As I started to learn more about the game, imagine how thrilled I was to be invited to an actual Super Bowl party. This is it, I thought, the chance to watch the game with Americans, get invested in the sport and learn the finer points of play. “Sure, we can do that if you like,” said our prospective host, “but we only really watch it for the ads.” This flummoxed me. The ads? But I now know that the Super Bowl is the most-watched annual American television broadcast and commercial airtime is so expensive that companies pull out all the stops in creating top-quality advertising for breaks in the game.
Before the ads addle our brains, let’s look at Jean Béraud (1849 – 1936), a Russian-born French artist based in Paris. Béraud was a student of Leon Bonnat and first exhibited his paintings at the Salon in 1872. His work Paris, rue du Havre (c. 1882) is one of his many scenes of Parisian life during the Belle Epoque (a period in social history from late 19th century to World War I when stability prevailed among major European powers).
This is a picture about the trappings and tastes of peaceful, prosperous times. Well-dressed women and suited-and-booted men throng the city street, dashing here, calling a carriage there. The woman in the foreground moves her skirts to reveal a fine lace petticoat and dainty toes. Her nipped-in-at-the-waist jacket, decorative floral brooch, beige leather gloves and frothy hat are all the height of fashion.

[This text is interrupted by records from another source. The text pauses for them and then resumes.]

(* ===== verification/RevisionChain.v ===== *)
(** * The revision chain: [services/revision_chain.py]

    After revisions are removed, the kept ones of a target are linked again
    in order of creation, and the target points to the newest. *)

From Stdlib Require Import ZArith Lia Sorted.
From stdpp Require Import base gmap sets list strings sorting.
From S2P Require Import Prelude Calendar Models World DriverSelection.
#[local] Open Scope string_scope.
#[local] Open Scope list_scope.
#[local] Open Scope Z_scope.

Section revision_chain.
Context `{Externals}.

(** [revision.save(update_fields=("previous_revision", "last_updated"))] *)
Definition save_previous (pk : Z) (previous : option Z) : M World unit := on_db (λ db,
  db <| db_revisions := alter (λ r, r <| rv_previous_revision := previous |>) pk
                          (db_revisions db) |>).
(** [target.save(update_fields=("last_revision", "last_updated"))], with the
    driver check of [BackupTarget.save]. *)
Definition save_last_revision (target : BackupTarget) (latest : option Z) : M World unit := atomic (
  db ← read id;
  _ ← lift (validate_driver_assignment (tg_driver_override target) (disabled_driver_ids db));
  saved_at ← gets w_clock;
  on_db (λ db, db <| db_targets :=
    alter (λ t, t <| tg_last_revision := latest |> <| tg_last_updated := Some saved_at |>)
      (tg_pk target) (db_targets db) |>)).

(* src: services/revision_chain.py 7 10 relink_kept_revisions *)
Definition kept_revisions (revisions : list ConfigRevision) (deleted_ids : gset Z)
    : list ConfigRevision :=
  sort_by (key_leb rv_created rv_pk) (filter (λ r, rv_pk r ∉ deleted_ids) revisions).

(* src: services/revision_chain.py 4 21 relink_kept_revisions *)
Definition relink_kept_revisions (target : BackupTarget) (revisions : list ConfigRevision)
    (deleted_ids : gset Z) : M World unit :=
  let kept := kept_revisions revisions deleted_ids in
  _ ← for_fold kept None (λ previous_id revision,
        _ ← (if bool_decide (rv_previous_revision revision ≠ previous_id)
             then save_previous (rv_pk revision) previous_id else mret tt);
        mret (Some (rv_pk revision)));
  let latest_id := rv_pk <$> last kept in
  if bool_decide (tg_last_revision target ≠ latest_id)
  then save_last_revision target latest_id else mret tt.

(** ** Facts *)

(** The rows after linking [kept] behind [previous]. *)
Fixpoint linked (previous : option Z) (kept : list ConfigRevision)
    (table : gmap Z ConfigRevision) : gmap Z ConfigRevision :=
  match kept with
  | [] => table
  | r :: kept' =>
      linked (Some (rv_pk r)) kept'
        (if bool_decide (rv_previous_revision r ≠ previous)
         then alter (λ r, r <| rv_previous_revision := previous |>) (rv_pk r) table
         else table)
  end.

Lemma relink_loop_run kept previous w :
  ∃ p, for_fold kept previous (λ previous_id revision,
        _ ← (if bool_decide (rv_previous_revision revision ≠ previous_id)
             then save_previous (rv_pk revision) previous_id else mret tt);
        mret (Some (rv_pk revision))) w
  = (Ok p, w <| w_db := (w_db w) <| db_revisions :=
                  linked previous kept (db_revisions (w_db w)) |> |>).
Proof.
  revert previous w. induction kept as [|r kept IH]; intros previous w.
  - exists previous. simpl. unfold mret, M_ret. f_equal. by destruct w as [[]].
  - simpl. unfold mbind, M_bind. case_bool_decide; simpl.
    + destruct (IH (Some (rv_pk r)) (w <| w_db := (w_db w) <| db_revisions :=
        alter (λ x, x <| rv_previous_revision := previous |>) (rv_pk r) (db_revisions (w_db w))
        |> |>)) as [p Hp].
      exists p. etransitivity; [exact Hp|]. done.
    + destruct (IH (Some (rv_pk r)) w) as [p Hp]. exists p. exact Hp.
Qed.

Lemma linked_other previous kept table k :
  k ∉ map rv_pk kept → linked previous kept table !! k = table !! k.
Proof.
  revert previous table. induction kept as [|r kept IH]; intros previous table; simpl; [done|].
  rewrite not_elem_of_cons. intros [Hk Hkept]. rewrite IH by done.
  case_bool_decide; [|done]. by rewrite lookup_alter_ne.
Qed.

Lemma linked_lookup previous kept table i r :
  NoDup (map rv_pk kept) → (∀ x, x ∈ kept → table !! rv_pk x = Some x) →
  kept !! i = Some r →
  linked previous kept table !! rv_pk r =
    Some (r <| rv_previous_revision :=
      match i with O => previous | S j => rv_pk <$> kept !! j end |>).
Proof.
  revert previous table i. induction kept as [|x kept IH]; intros previous table i; [done|].
  simpl. intros [Hx Hnd]%NoDup_cons Ht Hi.
  destruct i as [|i]; simpl in Hi.
  - injection Hi as <-. rewrite linked_other by done. pose proof (Ht x ltac:(by left)) as Hr.
    case_bool_decide as Hp; [by rewrite lookup_alter_eq, Hr|].
    rewrite Hr. f_equal. rewrite <-Hp. by destruct x.
  - rewrite (IH (Some (rv_pk x)) _ i Hnd); [by destruct i| |done].
    intros y Hy. rewrite <-(Ht y) by (by right). case_bool_decide; [|done].
    apply lookup_alter_ne. intros E. apply Hx. rewrite E. by apply list_elem_of_fmap_2.
Qed.

(** The target pointing to [latest]: saved, and stamped, when that is new. *)
Definition retipped (target : BackupTarget) (latest : option Z) (clock : Z) : BackupTarget :=
  if bool_decide (tg_last_revision target = latest) then target
  else target <| tg_last_revision := latest |> <| tg_last_updated := Some clock |>.

(** C9: Relinking succeeds, keeps exactly the revisions not deleted, ordered by
    creation; each kept row points to the kept row just before it and the
    first to none; the target points to the last, and is stamped with the time
    of the save when that is a change; nothing else changes. *)
Theorem relink_kept_revisions_chain target revisions deleted w :
  let kept := kept_revisions revisions deleted in
  NoDup (map rv_pk revisions) →
  (∀ r, r ∈ revisions → db_revisions (w_db w) !! rv_pk r = Some r) →
  db_targets (w_db w) !! tg_pk target = Some target →
  validate_driver_assignment (tg_driver_override target) (disabled_driver_ids (w_db w)) = Ok tt →
  (∀ r, r ∈ kept ↔ r ∈ revisions ∧ rv_pk r ∉ deleted) ∧
  (∀ i j r q, (i < j)%nat → kept !! i = Some r → kept !! j = Some q →
     rv_created r < rv_created q ∨ rv_created r = rv_created q ∧ rv_pk r < rv_pk q) ∧
  ∃ w' revs, relink_kept_revisions target revisions deleted w = (Ok tt, w') ∧
    w_db w' = (w_db w) <| db_revisions := revs |>
      <| db_targets := <[tg_pk target := retipped target (rv_pk <$> last kept) (w_clock w)]>
                         (db_targets (w_db w)) |> ∧
    w_files w' = w_files w ∧ w_remote w' = w_remote w ∧ w_depth w' = w_depth w ∧
    (∀ i r, kept !! i = Some r →
       revs !! rv_pk r = Some (r <| rv_previous_revision :=
         match i with O => None | S j => rv_pk <$> kept !! j end |>)) ∧
    (∀ k, k ∉ map rv_pk kept → revs !! k = db_revisions (w_db w) !! k).
Proof.
  intros kept Hnd Hrows Htarget Hdriver.
  assert (∀ r, r ∈ kept ↔ r ∈ revisions ∧ rv_pk r ∉ deleted) as Hin.
  { intros r. unfold kept, kept_revisions. rewrite elem_of_sort_by, list_elem_of_filter. tauto. }
  assert (NoDup (map rv_pk kept)) as Hnk.
  { unfold kept, kept_revisions.
    eapply NoDup_Permutation_proper; [by rewrite sort_by_perm|].
    eapply NoDup_map_sublist; [apply sublist_filter|done]. }
  split_and!; [done| |].
  - intros i j r q Hij Hi Hj.
    assert (StronglySorted (λ x y, key_leb rv_created rv_pk x y = true) kept) as Hs
      by (apply sort_by_sorted; eauto using key_leb_trans).
    pose proof (StronglySorted_lookup _ _ _ _ _ _ Hs Hi Hj Hij) as Hle.
    apply key_leb_spec in Hle. assert (rv_pk r ≠ rv_pk q); [|lia].
    intros E. assert (i = j); [|lia].
    eapply (NoDup_lookup (map rv_pk kept)); [done| |]; rewrite list_lookup_fmap.
    + by rewrite Hi.
    + by rewrite Hj, E.
  - unfold relink_kept_revisions. fold kept. rewrite M_bind_run.
    destruct (relink_loop_run kept None w) as [p ->].
    set (w1 := w <| w_db := _ |>).
    set (revs := linked None kept (db_revisions (w_db w))).
    assert (∃ w', (if bool_decide (tg_last_revision target ≠ rv_pk <$> last kept)
                   then save_last_revision target (rv_pk <$> last kept) else mret tt) w1
                  = (Ok tt, w') ∧
      w_db w' = (w_db w) <| db_revisions := revs |>
        <| db_targets := <[tg_pk target := retipped target (rv_pk <$> last kept) (w_clock w)]>
                           (db_targets (w_db w)) |> ∧
      w_files w' = w_files w ∧ w_remote w' = w_remote w ∧ w_depth w' = w_depth w)
      as (w' & Hrun & Hdb & Hf & Hr & Hd).
    { case_bool_decide as Hl.
      - unfold save_last_revision, atomic. rewrite read_bind_run, lift_bind_run.
        change (disabled_driver_ids _) with (disabled_driver_ids (w_db w)). rewrite Hdriver.
        eexists. split; [reflexivity|].
        unfold retipped. rewrite bool_decide_eq_false_2 by done.
        rewrite <-(alter_as_insert (λ t, t <| tg_last_revision := rv_pk <$> last kept |>
                     <| tg_last_updated := Some (w_clock w) |>) _ _ _ Htarget).
        simpl. by destruct (w_depth w).
      - exists w1. split_and!; try done. rewrite insert_id; [by destruct w as [[]]|].
        unfold retipped. by rewrite bool_decide_eq_true_2. }
    exists w', revs. split_and!; try done.
    + intros i r Hi. apply linked_lookup; [done| |done].
      intros x Hx. apply Hrows. by apply Hin.
    + intros k. apply linked_other.
Qed.

(** What relinking may change, however it ends: the links of the revisions and
    the last revision of the targets. *)
Definition unlinked (r : ConfigRevision) : ConfigRevision := r <| rv_previous_revision := None |>.
Definition untipped (t : BackupTarget) : BackupTarget :=
  t <| tg_last_revision := None |> <| tg_last_updated := None |>.

Definition relinked (db db' : DB) : Prop :=
  db' = db <| db_revisions := db_revisions db' |> <| db_targets := db_targets db' |> ∧
  unlinked <$> db_revisions db' = unlinked <$> db_revisions db ∧
  untipped <$> db_targets db' = untipped <$> db_targets db.

Lemma relinked_refl db : relinked db db.
Proof. by destruct db. Qed.

Lemma relinked_trans db1 db2 db3 : relinked db1 db2 → relinked db2 db3 → relinked db1 db3.
Proof.
  intros (E1 & R1 & T1) (E2 & R2 & T2). split_and!; [|congruence..].
  rewrite E2, E1. by destruct db1.
Qed.

Lemma fmap_alter_same {A B} (g : A → B) (f : A → A) k (table : gmap Z A) :
  (∀ x, g (f x) = g x) → g <$> alter f k table = g <$> table.
Proof.
  intros Hg. apply map_eq. intros j. rewrite !lookup_fmap.
  destruct (decide (j = k)) as [->|Hj].
  - rewrite lookup_alter_eq. destruct (table !! k); simpl; [by rewrite Hg|done].
  - by rewrite lookup_alter_ne.
Qed.

Definition keeps_links {A} (m : M World A) : Prop :=
  ∀ w r w', m w = (r, w') → relinked (w_db w) (w_db w') ∧ w_files w' = w_files w ∧
    w_remote w' = w_remote w.

Lemma keeps_links_ret {A} (a : A) : keeps_links (mret a).
Proof. intros w r w' [= <- <-]. split; [apply relinked_refl|done]. Qed.

Lemma keeps_links_bind {A B} (m : M World A) (f : A → M World B) :
  keeps_links m → (∀ a, keeps_links (f a)) → keeps_links (m ≫= f).
Proof.
  intros Hm Hf w r w'. rewrite M_bind_run. destruct (m w) as [[a|e] w1] eqn:E.
  - intros Hw. apply Hm in E as (H1 & Hf1 & Hr1). apply Hf in Hw as (H2 & Hf2 & Hr2).
    split_and!; [by eapply relinked_trans|congruence|congruence].
  - intros [= <- <-]. by apply Hm in E.
Qed.

Lemma keeps_links_for_fold {A B} (l : list A) (body : B → A → M World B) acc :
  (∀ acc x, keeps_links (body acc x)) → keeps_links (for_fold l acc body).
Proof.
  intros Hb. revert acc. induction l; intros acc; simpl; [apply keeps_links_ret|].
  apply keeps_links_bind; auto.
Qed.

Lemma keeps_links_previous pk previous : keeps_links (save_previous pk previous).
Proof.
  intros w r w' [= <- <-]. simpl. split_and!; try done.
  split_and!; simpl; [by destruct (w_db w)|by apply fmap_alter_same|done].
Qed.

Lemma keeps_links_last target latest : keeps_links (save_last_revision target latest).
Proof.
  intros w [a|e] w' Hw.
  - apply atomic_Ok in Hw as (w1 & Hw & -> & -> & -> & _). rewrite read_bind_run, lift_bind_run in Hw.
    destruct (validate_driver_assignment _ _); [|done]. injection Hw as _ <-. simpl.
    split_and!; try done. split_and!; simpl; [by destruct (w_db w)|done|by apply fmap_alter_same].
  - apply atomic_Err in Hw as (-> & _ & _ & w1 & Hw & -> & -> & _).
    rewrite read_bind_run, lift_bind_run in Hw.
    destruct (validate_driver_assignment _ _); [done|]. injection Hw as _ <-.
    split_and!; [apply relinked_refl|done|done].
Qed.

Lemma relink_keeps_links target revisions deleted :
  keeps_links (relink_kept_revisions target revisions deleted).
Proof.
  apply keeps_links_bind.
  - apply keeps_links_for_fold. intros p r. apply keeps_links_bind; [|intros; apply keeps_links_ret].
    case_bool_decide; [apply keeps_links_previous|apply keeps_links_ret].
  - intros _. cbv zeta beta. case_bool_decide; [apply keeps_links_last|apply keeps_links_ret].
Qed.
End revision_chain.

Module ChainExamples.
Import WorldExamples.
#[local] Existing Instance no_externals.

Definition revision (pk created : Z) (previous : option Z) : ConfigRevision :=
  {| rv_pk := pk; rv_target := 3; rv_revision_uuid := ""; rv_normalized_hash := "";
     rv_normalizer_version := "1"; rv_driver_id := "fake"; rv_content_changed := true;
     rv_protected := false; rv_previous_revision := previous; rv_created := created |}.
Definition target : BackupTarget :=
  {| tg_pk := 3; tg_device := 11; tg_enabled := true; tg_policy_override := None;
     tg_retention_override := None; tg_remote_retention_policy := None;
     tg_credential_override := None; tg_connection_override := None;
     tg_receiver_override := None; tg_driver_override := "";
     tg_driver_options_override := ∅; tg_next_run_at := None; tg_last_attempt_at := None;
     tg_last_success_at := None; tg_last_change_at := None; tg_status := TS_HEALTHY;
     tg_consecutive_failures := 0; tg_last_revision := Some 3; tg_created := None;
     tg_last_updated := None |}.
Definition chain : list ConfigRevision :=
  [revision 3 30 (Some 2); revision 2 20 (Some 1); revision 1 10 None].
Definition db : DB :=
  empty_db <| db_revisions := {[1 := revision 1 10 None; 2 := revision 2 20 (Some 1);
                                3 := revision 3 30 (Some 2)]} |>
           <| db_targets := {[3 := target]} |>.

(** Deleting the middle revision links the third to the first. *)
Lemma relink_kept_revisions_chain_witness :
  ∃ w' revs, relink_kept_revisions target chain {[2]} (world_of db) = (Ok tt, w') ∧
    w_db w' = db <| db_revisions := revs |>
      <| db_targets := <[3 := target]> (db_targets db) |> ∧
    revs !! 3 = Some (revision 3 30 (Some 1)).
Proof.
  destruct (relink_kept_revisions_chain target chain {[2]} (world_of db))
    as (_ & _ & w' & revs & Hrun & Hdb & _ & _ & _ & Hkept & _).
  - repeat constructor; set_solver.
  - intros r Hr. unfold chain in Hr.
    repeat (apply elem_of_cons in Hr as [->|Hr]; [reflexivity|]). by apply elem_of_nil in Hr.
  - reflexivity.
  - reflexivity.
  - exists w', revs. split; [exact Hrun|]. split; [exact Hdb|]. apply (Hkept 1%nat (revision 3 30 (Some 2))). reflexivity.
Defined.
End ChainExamples.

But it’s behind all this that the real subject of this picture unfolds: it’s those ads plastered on the façade of the building. Béraud also worked as a commercial artist from time to time: perhaps that’s why he’s tuned in to the ads here. They form an eye-seducing patchwork of colours and diverse text. Béraud, whose painting style stands somewhere between the precise art of the Salon and the looser Impressionist look, adds a good amount of detail in this section of his painting.
Apparently, watching and discussing the commercials during the Super Bowl has become a significant aspect of the event. But surely the real event (for the advertisers at least) will be the mass move all of us make to the shops, badgered into buying the things they showed us in the breaks. Certainly in Béraud’s scene, the ads seem to have done the trick: there’s barely a shopper here not clutching one or more bags, bulging with the latest fashions, trinkets or technologies. Known for his truth-based humor and delicate mockery of Parisian life and pass-times, is Béraud telling us something here? It seems he’s saying that, at this rate, shopping will become a national sport.